In a post here a month ago, I introduced those three authors, Kim Triedman, Ron MacLean, and Julie Wu. Now, here’s a little bit about each of their most recent books.
The Other Room by Kim Triedman: Three years after the death of their 1-year-old daughter, Josef and Claudia remain trapped in a spiral of grief in Triedman’s debut novel. Pulling away from each other out of unspoken blame and guilt, both seek refuge elsewhere; Josef begins an affair with a nurse at the hospital where he’s a surgeon and Claudia fantasizes about her therapist, Stuart, the only person with whom she shares her raw emotions. Looming throughout the novel is the Thanksgiving dinner that Claudia and Josef will share with Claudia’s father and her sister, Yvonne-a family gathering that will force the two out of their spheres of isolation….Competitive since childhood, Yvonne and Claudia clash as Yvonne fruitlessly tries to hide her unhappiness with her own family and her frustration with Claudia for remaining paralyzed by grief. Proclaiming, “One death should never cost this many lives,” Yvonne expresses the novel’s central theme of loss reverberating throughout a family. Through her sparse prose Triedman conveys this sense of inexorable emptiness that accompanies great loss. —Publishers Weekly review
Headlong by Ron MacLean: …A politically charged workers’ strike seems to set off a chain of criminal events—a brutal home invasion, beatings, suspicious accidents, escalating Occupy-style protests, and other messier, increasingly violent acts.

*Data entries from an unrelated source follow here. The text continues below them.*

(** * The redaction engine of [examples/process_docx.py]

    A shallow embedding of the pure core of the script: the category
    taxonomy ([ALL_PII_TYPES] and the three groups), the replacement
    synthesizer ([PII_TO_FAKER], [get_replacement]), the span redactor
    ([replace_pii_in_text]) and the category selector
    ([normalize_pii_types], [get_pii_types]); and of what the two commands
    do with it: the text extraction ([extract_all_text]), the loop of
    [cmd_detect] that fills [results], the loop of [cmd_replace] over the
    paragraphs and its output path.  The detector is a parameter, as Faker
    is.  The loop of [cmd_replace] over the table cells is left out: it
    writes to cell objects that python-docx may list more than once.

    Modelling choices.
    - A Python [str] is a list of Unicode code points; indices and
      slices count code points.  What [str.upper], [str.isupper] and
      [str.strip] read in the Unicode character database of the
      interpreter is not code of the script: the database is a parameter
      ([UnicodeData]), of which only its ASCII range is fixed, and every
      theorem holds for every such database.  The sample runs at the end
      take the database that knows the ASCII range alone, and then one
      that knows a few characters above it.
    - The entity dictionaries returned by the detector are records whose
      four fields are optional, one per dictionary key; subscripting a
      missing key raises [KeyError], and subscripting a string out of
      range raises [IndexError].
    - [fake] is the module-level global: [None] when the Faker import
      failed, otherwise a Faker instance, of which only the generator state
      matters.  What the Faker-backed branch of a [PII_TO_FAKER] lambda
      returns is not code of the script: it is the section variable
      [faker], a function of the dictionary key and the generator state.
    - Offsets are Python integers ([Z]); slicing follows Python, negative
      indices included. *)

From Stdlib Require Import Ascii String NArith ZArith Lia Permutation.
From stdpp Require Import base list gmap strings sorting.
Lemma blank_app : forall a b, blank (a ++ b) = blank a && blank b.
Proof. intros a b. apply forallb_app. Qed.

Lemma blank_filter : forall s, blank s = true <-> filter nonspace s = [].
Proof.
  induction s as [|c s IH]; simpl; [tauto|].
  unfold nonspace at 1. destruct (PyStr.isspace c); simpl; [exact IH|].
  split; discriminate.
Qed.

Lemma blank_collapse : forall s b, blank (collapse b s) = true -> blank s = true.
Proof.
  intros s b H. apply blank_filter. apply blank_filter in H.
  rewrite collapse_nonspace_filter in H. exact H.
Qed.

Lemma concat_chars : forall (f : char -> bool) ws,
  Forall (fun w => exists c, w = [c] /\ f c = true) ws -> forallb f (concat ws) = true.
Proof.
  intros f. induction ws as [|w ws IH]; intros H; [reflexivity|].
  inversion H as [|? ? (c & -> & Hc) Hws]; subst. simpl. rewrite Hc. apply IH. exact Hws.
Qed.

Lemma set_test : forall it c, char_test (InSet false [it]) c = item_test c it.
Proof. intros it c. simpl. apply orb_false_r. Qed.

(** What the pattern of the leading number takes is a number and the
    whitespace after it. *)
Lemma ordinal_lang : forall w, lang ordinal_regex w -> ordinal w.
Proof.
  intros w H. unfold ordinal_regex in H. cbn [lang] in H.
  destruct H as (w0 & w1 & -> & -> & wd & w2 & -> & (ds & -> & Fd & Hd) & ws0 & w3 & ->
                 & (ws & -> & Fs & Hs) & ->).
  exists (concat ds), (concat ws). cbn [app]. rewrite app_nil_r.
  split; [reflexivity|]. split; [|split; [|split]].
  - destruct ds as [|d ds]; [simpl in Hd; lia|].
    inversion Fd as [|? ? (c & -> & _) _]; subst. discriminate.
  - apply concat_chars. eapply Forall_impl; [|exact Fd].
    intros a (c & -> & Hc). exists c. split; [reflexivity|].
    rewrite set_test in Hc. exact Hc.
  - destruct ws as [|d ws]; [simpl in Hs; lia|].
    inversion Fs as [|? ? (c & -> & _) _]; subst. discriminate.
  - apply concat_chars. eapply Forall_impl; [|exact Fs].
    intros a (c & -> & Hc). exists c. split; [reflexivity|].
    rewrite set_test in Hc. exact Hc.
Qed.

Lemma char_atom_lang : forall r w,
  is_char_atom r = true -> lang r w -> exists c, w = [c] /\ char_test r c = true.
Proof. intros r w H L. destruct r; try discriminate H; exact L. Qed.

Lemma atoms_lang : forall rs tail w,
  forallb is_char_atom rs = true -> lang (atoms rs tail) w ->
  exists cs w2, w = cs ++ w2 /\ Forall2 (fun r c => char_test r c = true) rs cs /\
                lang tail w2.
Proof.
  induction rs as [|r rs IH]; intros tail w Hrs L; cbn [atoms fold_right] in L.
  - exists [], w. split; [reflexivity|]. split; [constructor|exact L].
  - cbn [forallb] in Hrs. apply andb_true_iff in Hrs. destruct Hrs as [Hr Hrs].
    cbn [lang] in L. destruct L as (w1 & w2 & -> & L1 & L2).
    destruct (char_atom_lang r w1 Hr L1) as (c & -> & Hc).
    destruct (IH tail w2 Hrs L2) as (cs & w3 & -> & F & L3).
    exists (c :: cs), w3. split; [reflexivity|]. split; [constructor; assumption|exact L3].
Qed.

Lemma heading_atoms :
  forallb is_char_atom (map ci_atom (u "Bibliografia Complementar")) = true.
Proof. vm_compute. reflexivity. Qed.

Lemma heading_length : forall h,
  same_ignoring_case (u "Bibliografia Complementar") h -> length h = 25.
Proof.
  intros h H. unfold same_ignoring_case in H. apply Forall2_length in H.
  rewrite <- H. vm_compute. reflexivity.
Qed.

Lemma heading_nonempty : forall w, heading w -> w <> [].
Proof.
  intros w (h & ws & -> & Hh & _). apply heading_length in Hh.
  destruct h; [discriminate Hh|discriminate].
Qed.

(** What the pattern of the trailing headings takes is a run of
    headings. *)
Lemma heading_lang : forall w, lang heading_regex w -> headings w /\ w <> [].
Proof.
  intros w H. unfold heading_regex in H. cbn [lang] in H.
  destruct H as (w0 & w1 & -> & (blocks & -> & F & Hmin) & wa & wb & -> & -> & ->).
  cbn [app]. rewrite app_nil_r.
  assert (Fh : Forall heading blocks).
  { eapply Forall_impl; [|exact F]. intros b Hb.
    apply atoms_lang in Hb; [|exact heading_atoms].
    destruct Hb as (cs & w2 & -> & F2 & L2). cbn [lang] in L2.
    destruct L2 as (ws0 & w3 & -> & (ws & -> & Fs & _) & ->). rewrite app_nil_r.
    exists cs, (concat ws). split; [reflexivity|]. split; [exact F2|].
    apply concat_chars. eapply Forall_impl; [|exact Fs].
    intros a (c & -> & Hc). exists c. split; [reflexivity|].
    rewrite set_test in Hc. exact Hc. }
  split; [exists blocks; split; [reflexivity|exact Fh]|].
  destruct blocks as [|b blocks]; [simpl in Hmin; lia|].
  inversion Fh as [|? ? Hb _]; subst. apply heading_nonempty in Hb.
  simpl. destruct b; [congruence|discriminate].
Qed.

Lemma headings_nil : headings [].
Proof. exists []. split; [reflexivity|constructor]. Qed.

Lemma headings_app : forall a b, headings a -> headings b -> headings (a ++ b).
Proof.
  intros a b (ha & -> & Fa) (hb & -> & Fb). exists (ha ++ hb).
  split; [symmetry; apply concat_app|]. apply Forall_app. split; assumption.
Qed.

(** Whitespace after a run of headings belongs to the last of them. *)
Lemma headings_blank : forall a b,
  headings a -> a <> [] -> blank b = true -> headings (a ++ b).
Proof.
  intros a b (hs & -> & F) Hne Hb.
  destruct hs as [|x xs] using rev_ind; [simpl in Hne; congruence|]. clear IHxs.
  apply Forall_app in F. destruct F as [Fx Fl].
  inversion Fl as [|? ? (h & ws & -> & Hh & Hws) _]; subst.
  exists (xs ++ [h ++ (ws ++ b)]). split.
  - rewrite !concat_app. simpl. rewrite !app_nil_r, <- !app_assoc. reflexivity.
  - apply Forall_app. split; [exact Fx|]. constructor; [|constructor].
    exists h, (ws ++ b). split; [reflexivity|]. split; [exact Hh|].
    rewrite blank_app, Hws, Hb. reflexivity.
Qed.

(** Deleting the matches of a pattern from a text leaves whitespace only
    when the text is whitespace followed by matches and whitespace. *)
Lemma replace_all_blank : forall (H : str -> Prop) r text,
  H [] -> (forall a b, H a -> H b -> H (a ++ b)) ->
  (forall a b, H a -> a <> [] -> blank b = true -> H (a ++ b)) ->
  (forall w, lang r w -> H w /\ w <> []) ->
  forall fuel ma p,
    blank (replace_all text [] p (matches_from fuel r text ma p (skipn p text))) = true ->
    exists mid heads, skipn p text = mid ++ heads /\ blank mid = true /\ H heads.
Proof.
  intros H r text Hnil Happ Hblank Hlang.
  induction fuel as [|fuel IH]; intros ma p Hb; cbn [matches_from] in Hb.
  - cbn [replace_all] in Hb. exists (skipn p text), [].
    split; [symmetry; apply app_nil_r|]. split; [exact Hb|exact Hnil].
  - destruct (search_from r text ma p (skipn p text)) as [m|] eqn:E.
    + destruct (search_from_word _ _ _ _ _ E) as (st' & w & _ & _ & Hsk & He & Hp & Hw & _).
      cbn [replace_all app] in Hb. rewrite skipn_skipn in Hb.
      replace (m_end m - p + p) with (m_end m) in Hb by lia.
      rewrite blank_app in Hb. apply andb_true_iff in Hb. destruct Hb as [Hb1 Hb2].
      destruct (IH _ _ Hb2) as (mid' & heads' & Hs' & Hm' & Hh').
      destruct (Hlang w Hw) as [Hhw Hne].
      exists (slice text p (m_start m)), ((w ++ mid') ++ heads').
      split; [|split; [exact Hb1|]].
      * unfold slice. rewrite <- (firstn_skipn (m_start m - p) (skipn p text)) at 1.
        f_equal. rewrite skipn_skipn.
        replace (m_start m - p + p) with (m_start m) by lia.
        rewrite Hsk, Hs', <- app_assoc. reflexivity.
      * apply Happ; [|exact Hh']. apply Hblank; assumption.
    + cbn [replace_all] in Hb. exists (skipn p text), [].
      split; [symmetry; apply app_nil_r|]. split; [exact Hb|exact Hnil].
Qed.

Lemma matches_from_nothing : forall fuel r text ma p suffix,
  search_from r text ma p suffix = None -> matches_from fuel r text ma p suffix = [].
Proof.
  intros [|fuel] r text ma p suffix H; [reflexivity|]. cbn [matches_from].
  rewrite H. reflexivity.
Qed.

(** A pattern that starts with [^] matches at the start of the text
    only. *)
Lemma bol_at_start : forall r st st',
  List.In st' (run (Seq Bol r) st) -> pos st = 0.
Proof.
  intros r st st' H. cbn [run] in H.
  destruct (Nat.eqb (pos st) 0) eqn:E; [apply Nat.eqb_eq; exact E|destruct H].
Qed.

(** The substitution of the leading number: when the pattern does not
    match at the start, the text is left as it is; otherwise a number and
    the whitespace after it are removed from the start. *)
Lemma sub_ordinal_cases : forall text t1,
  sub NOFLAGS (u "^\d+\s+") (u "") text = Ok t1 ->
  (run ordinal_regex (MState 0 text []) = [] /\ t1 = text) \/
  (exists ord, text = ord ++ t1 /\ ordinal ord).
Proof.
  intros text t1 H. unfold sub in H. rewrite compile_ordinal in H. injection H as <-.
  rewrite empty_code. unfold matches.
  replace (2 * length text + 2) with (S (2 * length text + 1)) by lia.
  cbn [matches_from].
  destruct (search_from ordinal_regex text false 0 text) as [m|] eqn:E.
  - right.
    destruct (search_from_word ordinal_regex text false 0 m E)
      as (st' & w & Hin & _ & Hsk & He & _ & Hw & _).
    pose proof (bol_at_start _ _ _ Hin) as H0. cbn [pos] in H0.
    rewrite H0 in Hsk, He. cbn [skipn] in Hsk. cbn [Nat.add] in He.
    pose proof (ordinal_lang w Hw) as Ho.
    assert (Hlen : 0 < m_end m).
    { destruct Ho as (ds & ws & -> & Hd & _). rewrite He, length_app.
      destruct ds; [congruence|]. simpl. lia. }
    rewrite Nat.sub_0_r.
    rewrite matches_from_nothing.
    + cbn [replace_all app]. rewrite H0. unfold slice. cbn [Nat.sub firstn app].
      exists w. split; [exact Hsk|exact Ho].
    + destruct (search_from ordinal_regex text (Nat.eqb (m_start m) (m_end m)) (m_end m)
                  (skipn (m_end m) text)) as [m'|] eqn:E'; [|reflexivity].
      exfalso.
      destruct (search_from_word ordinal_regex text _ _ m' E')
        as (st'' & w' & Hin' & _ & _ & _ & Hp' & _).
      pose proof (bol_at_start _ _ _ Hin') as H0'. cbn [pos] in H0'. lia.
  - left. cbn [replace_all skipn]. split; [|reflexivity].
    destruct (run ordinal_regex (MState 0 text [])) as [|st l] eqn:R; [reflexivity|].
    exfalso. destruct text; cbn [search_from] in E; rewrite R in E; discriminate E.
Qed.
(** C3: a well-formed current-format lock file is a preamble without an
    opening bracket followed by package tables separated by one empty line,
    each a header line and one or more non-empty lines, the first of which
    does not start with whitespace; its tables parse to records that have a
    name and a version when they have a checksum.  With [n] tables that
    have a checksum and [m] that have none, the extraction yields the
    [n + m] records in document order, and the stanza is the declaration
    line followed by exactly [n] lines, the lines of the records with a
    checksum in document order.  cargoV2forports.py yields the same stanza
    when every table starts with a key/value line. *)
Theorem C3_well_formed_lockfile_stanza (cfg : config) (preamble : list N)
    (blocks : list (list (list N))) (n m : nat) :
  wf_lockfile preamble blocks →
  let text := lockfile_text preamble blocks in
  let records := block_record <$> blocks in
  Forall complete records →
  length (filter renderable records) = n →
  length (filter (λ pkg, ¬ renderable pkg) records) = m →
  Cargo2Ports.get_packages text = records
  ∧ length records = (n + m)%nat
  ∧ ∃ lines,
      Cargo2Ports.generate_crates_stanza cfg (Cargo2Ports.get_packages text)
      = Ok (join [nl] (declaration :: lines))
      ∧ split nl (join [nl] (declaration :: lines)) = declaration :: lines
      ∧ length lines = n
      ∧ Forall2 (rendered_as cfg) (filter renderable records) lines
      ∧ (Forall starts_with_pair blocks →
         CargoV2.get_package_blocks text = lines_text <$> blocks
         ∧ CargoV2.generate_crates_stanza cfg
             (CargoV2.get_package_blocks text)
           = Ok (join [nl] (declaration :: lines))).
Proof.
  intros Hwf text records Hall Hn Hm.
  destruct (get_packages_wf_lockfile preamble blocks Hwf) as [Hpk Hbl].
  fold text in Hpk, Hbl. fold records in Hpk.
  split; [done|]. split.
  { rewrite <- Hn, <- Hm. symmetry. apply length_filter_split. }
  destruct (generate_complete cfg records Hall) as (lines & Hgen & Hlines).
  exists lines. rewrite Hpk. split; [done|]. split; [|split; [|split; [done|]]].
  - apply split_join; [done|]. constructor.
    + apply continuation_no_newline.
    + eapply Forall2_Forall_r; [exact Hlines|].
      apply Forall_forall. intros pkg [_ Hin]%list_elem_of_filter line Hr.
      apply (rendered_as_no_newline cfg pkg); [|done].
      apply list_elem_of_fmap in Hin as (ls & -> & _).
      intros key value. apply parse_package_block_no_newline.
  - rewrite <- Hn. symmetry. by eapply Forall2_length.
  - intros Hpairs. split; [done|]. rewrite Hbl, <- Hgen.
    apply v2_generate_parsed. unfold records.
    apply Forall2_fmap, Forall_Forall2_diag.
    destruct Hwf as [_ Hwf].
    rewrite Forall_forall in Hwf, Hpairs. apply Forall_forall.
    intros ls Hin. destruct (Hwf ls Hin) as (_ & Hls & _).
    by apply v2_parse_lines_text, Hpairs.
Qed.

(** ** A header without lines *)

Lemma bind_nil_all {A B} (f : A → list B) (l : list A) :
  (∀ x, x ∈ l → f x = []) → l ≫= f = [].
Proof.
  induction l as [|x l IH]; intros H; [done|].
  rewrite bind_cons, H, IH; [done| |left]. intros y Hy. apply H. by right.
Qed.

Lemma suffix_newlines (s : list N) (n : nat) :
  s `suffix_of` replicate n nl → not_line_start s.
Proof.
  intros [pre Heq] c Hc. destruct s as [|c' s]; [done|].
  injection Hc as ->.
  assert (c ∈ replicate n nl) as Hin.
  { rewrite Heq. apply elem_of_app. right. left. }
  by apply elem_of_replicate in Hin as [-> _].
Qed.

(** After the header, empty lines up to the end of the text give the
    pattern no line to match. *)
Lemma header_lines_stuck (n k : nat) (b : bool) (w : nat)
    (caps : list (nat * list N)) :
  rmatch (header_lines_re n k)
    (MState b (lit "[[package]]" ++ replicate w nl) caps) = [].
Proof.
  unfold header_lines_re.
  rewrite rmatch_Seq, rmatch_Str, match_str_app, bind_singleton, rmatch_Seq.
  apply bind_nil_all. intros st Hst%rmatch_suffix.
  rewrite rmatch_Grp, rmatch_Plus, line_re_stuck; [done|].
  by apply (suffix_newlines _ w).
Qed.
(** C5 (the code departs from the specification).  When the allocation inside
    [convert_gray_to_mono] fails nothing is reported, the BITMAP command
    goes out with the monochrome block as the allocator left it (here the
    byte 170), and the loop asks for the next header. *)
Theorem diffusion_alloc_failure_goes_on (config : print_job_config_t) :
  process_raster_page config [starved_page] =
  [ReadHeader true; Malloc RasterBuffer 1 true; ReadPixels 1 1;
   Malloc MonoBuffer 1 true; Malloc DiffusionBuffer 4 false;
   Stdout (send_printer_commands [170] 1 1 config);
   Free RasterBuffer; Free MonoBuffer; ReadHeader false].
Proof.
  cbn [process_raster_page starved_page header degenerate cupsWidth
         cupsHeight cupsBytesPerLine Z.eqb orb].
  unfold page_body, apply_image_manipulations.
  destruct (negativeImage config =? 0); destruct (mirrorImage config =? 0);
    reflexivity.
Qed.

(** A read that [cupsRasterReadPixels] answers with 0: the raster buffer
    is released, the failure is reported and the loop is left. *)
Lemma failed_read_aborts (config : print_job_config_t) (p : page_input)
    (rest : list page_input) (g : nat -> Z) :
  degenerate (header p) = false -> raster_alloc p = Some g ->
  read_result p = 0 ->
  process_raster_page config (p :: rest) =
  [ReadHeader true;
   Malloc RasterBuffer
     (uint_mul (cupsHeight (header p)) (cupsBytesPerLine (header p))) true;
   ReadPixels
     (uint_mul (cupsHeight (header p)) (cupsBytesPerLine (header p))) 0;
   Free RasterBuffer; Stderr msg_read_pixels].
Proof.
  intros Hdeg Hg Hread. cbn [process_raster_page]. rewrite Hdeg.
  unfold page_body. rewrite Hg, Hread. reflexivity.
Qed.

(** C7.  When the read of a page's pixels delivers fewer bytes than the
    height x bytes-per-line asked for, the job is aborted: the raster
    buffer is released, the failure is reported on standard error,
    nothing goes to standard output for the page and no further header
    is read.  The decoder is the one of libcups, which answers a read
    that falls short with 0. *)
Theorem short_read_aborts (config : print_job_config_t) (p : page_input)
    (rest : list page_input) (g : nat -> Z) :
  degenerate (header p) = false -> raster_alloc p = Some g ->
  read_all_or_nothing p ->
  read_result p
  < uint_mul (cupsHeight (header p)) (cupsBytesPerLine (header p)) ->
  process_raster_page config (p :: rest) =
  [ReadHeader true;
   Malloc RasterBuffer
     (uint_mul (cupsHeight (header p)) (cupsBytesPerLine (header p))) true;
   ReadPixels
     (uint_mul (cupsHeight (header p)) (cupsBytesPerLine (header p)))
     (read_result p);
   Free RasterBuffer; Stderr msg_read_pixels] /\
  stdout_of (process_raster_page config (p :: rest)) = EmptyString /\
  stderr_of (process_raster_page config (p :: rest)) = [msg_read_pixels].
Proof.
  intros Hdeg Hg Hdecoder Hshort.
  assert (Hzero : read_result p = 0) by (destruct Hdecoder; [assumption | lia]).
  rewrite (failed_read_aborts config p rest g Hdeg Hg Hzero), Hzero.
  repeat split.
Qed.

Lemma short_read_aborts_witness :
  process_raster_page zero_config
    [mk_page (mk_header 1 2 1) (Some (fun _ => 0)) [0] 0 (Some (fun _ => 0))
       (Some (fun _ => 0)); starved_page]
  = [ReadHeader true; Malloc RasterBuffer 2 true; ReadPixels 2 0;
     Free RasterBuffer; Stderr msg_read_pixels].
Proof.
  apply (short_read_aborts zero_config
           (mk_page (mk_header 1 2 1) (Some (fun _ => 0)) [0] 0
              (Some (fun _ => 0)) (Some (fun _ => 0)))
           [starved_page] (fun _ => 0));
    [reflexivity | reflexivity | left; reflexivity | reflexivity].
Defined.

(** ** Exit status *)

Lemma main_usage_error (i : main_input) :
  argc i < 6 \/ 7 < argc i -> main i = (1, [Stderr msg_usage]).
Proof.
  intros Hargc. unfold main.
  destruct (Z.ltb_spec (argc i) 6); destruct (Z.gtb_spec (argc i) 7);
    cbn [orb]; (reflexivity || lia).
Qed.

Lemma main_open_error (i : main_input) :
  argc i = 7 -> open_result i < 0 ->
  main i = (1, [Stderr (perror_text msg_open_file (open_reason i))]).
Proof.
  intros Hargc Hfd. unfold main. rewrite Hargc.
  change (7 <? 6) with false. change (7 >? 7) with false.
  change (7 =? 7) with true. cbn [orb andb].
  destruct (Z.ltb_spec (open_result i) 0); [reflexivity | lia].
Qed.

(** Past the two early exits the status is 0, whatever happens to the
    raster stream and to the pages. *)
Lemma main_exit_zero (i : main_input) :
  6 <= argc i <= 7 -> (argc i = 7 -> 0 <= open_result i) -> fst (main i) = 0.
Proof.
  intros Hargc Hfd. unfold main.
  destruct (Z.ltb_spec (argc i) 6); [lia |].
  destruct (Z.gtb_spec (argc i) 7); [lia |]. cbn [orb].
  destruct (Z.eqb_spec (argc i) 7) as [H7 | H7]; cbn [andb]; [| reflexivity].
  destruct (Z.ltb_spec (open_result i) 0); [lia | reflexivity].
Qed.

(** C4 (the code departs from the specification).  When [cupsRasterOpen] gives no
    stream the message goes to standard error and the exit status is 0,
    not 1. *)
Theorem raster_open_failure_exits_zero :
  main unreadable_stream_job = (0, [Stderr msg_raster_open]).
Proof. reflexivity. Qed.

(** ** Page size *)

Lemma page_size_custom :
  let c := set_pstops_options zero_config (only_page_size "Custom.200x100") in
  page_width_mm c = 70 /\ page_height_mm c = 35.
Proof. split; reflexivity. Qed.

Lemma page_size_points :
  let c := set_pstops_options zero_config (only_page_size "w200h100") in
  page_width_mm c = 70 /\ page_height_mm c = 35.
Proof. split; reflexivity. Qed.

(** A value that begins neither with [Custom] nor with [w] changes
    nothing. *)
Lemma page_size_unrecognized (val : string) (config : print_job_config_t) :
  starts_with_Custom val = false ->
  (forall rest, val <> String "w" rest) ->
  resolve_page_size val config = config.
Proof.
  intros Hcustom Hw. unfold resolve_page_size. rewrite Hcustom.
  assert (Hscan : sscanf_2 val "w%dh%d" (page_width_mm config)
                    (page_height_mm config)
                  = (if (val =? "")%string then EOF else 0,
                     page_width_mm config, page_height_mm config)).
  { destruct val as [| ch val]; [reflexivity |].
    unfold sscanf_2. cbn [parse_format sscanf_run length Z.of_nat].
    destruct (Ascii.eqb_spec "w"%char ch) as [<- | _]; [| reflexivity].
    now destruct (Hw val). }
  rewrite Hscan. destruct config. destruct (val =? "")%string; reflexivity.
Qed.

Nick [a 40-something former journalist] finds himself in the thick of it. But is it all really connected? And who should be held accountable: the greedy corporate concerns, the strikers and their union, or the fringe activist groups that flock to the escalating conflict? Nick revives his rusty investigative skills in search of answers, eventually rebooting both his career and self-esteem. But, as the tension mounts, he questions his own ethical stance at every turn….This self-deprecating, often funny first-person account of an increasingly dangerous adventure is provocative and utterly believable… —Kirkus review, excerpted
The Third Son by Julie Wu: Growing up in Japanese-occupied Taiwan, Saburo feels rejected by his family. He finds love with Yoshiko, and, after their marriage, he leaves her and their baby son to find them a home in the U.S., but it takes years to get a college education and find work in Michigan, which will allow him to bring his loved ones to join him. The 1950s political history is always in the background the aftermath of the occupation, the Chinese nationalist takeover but it is the personal story that drives the narrative: the family fights, Saburo’s suffering as the unwanted child, his rage at his older brother’s privilege, and, in contrast, the tenderness of his relationship with his wife and child. The wry humor will also hold readers: he finally gets a job teaching what he knows nothing about, barely one chapter ahead of his students. And there is no slick reconciliation; his father’s visit to America intensifies the fury on both sides. Rooted in time and culture, Wu’s debut novel opens up the family immigrant story with no sweet resolution after leaving home. —Booklist review
Don’t miss the chance to hear three local authors speak! Come a few minutes early to get a seat.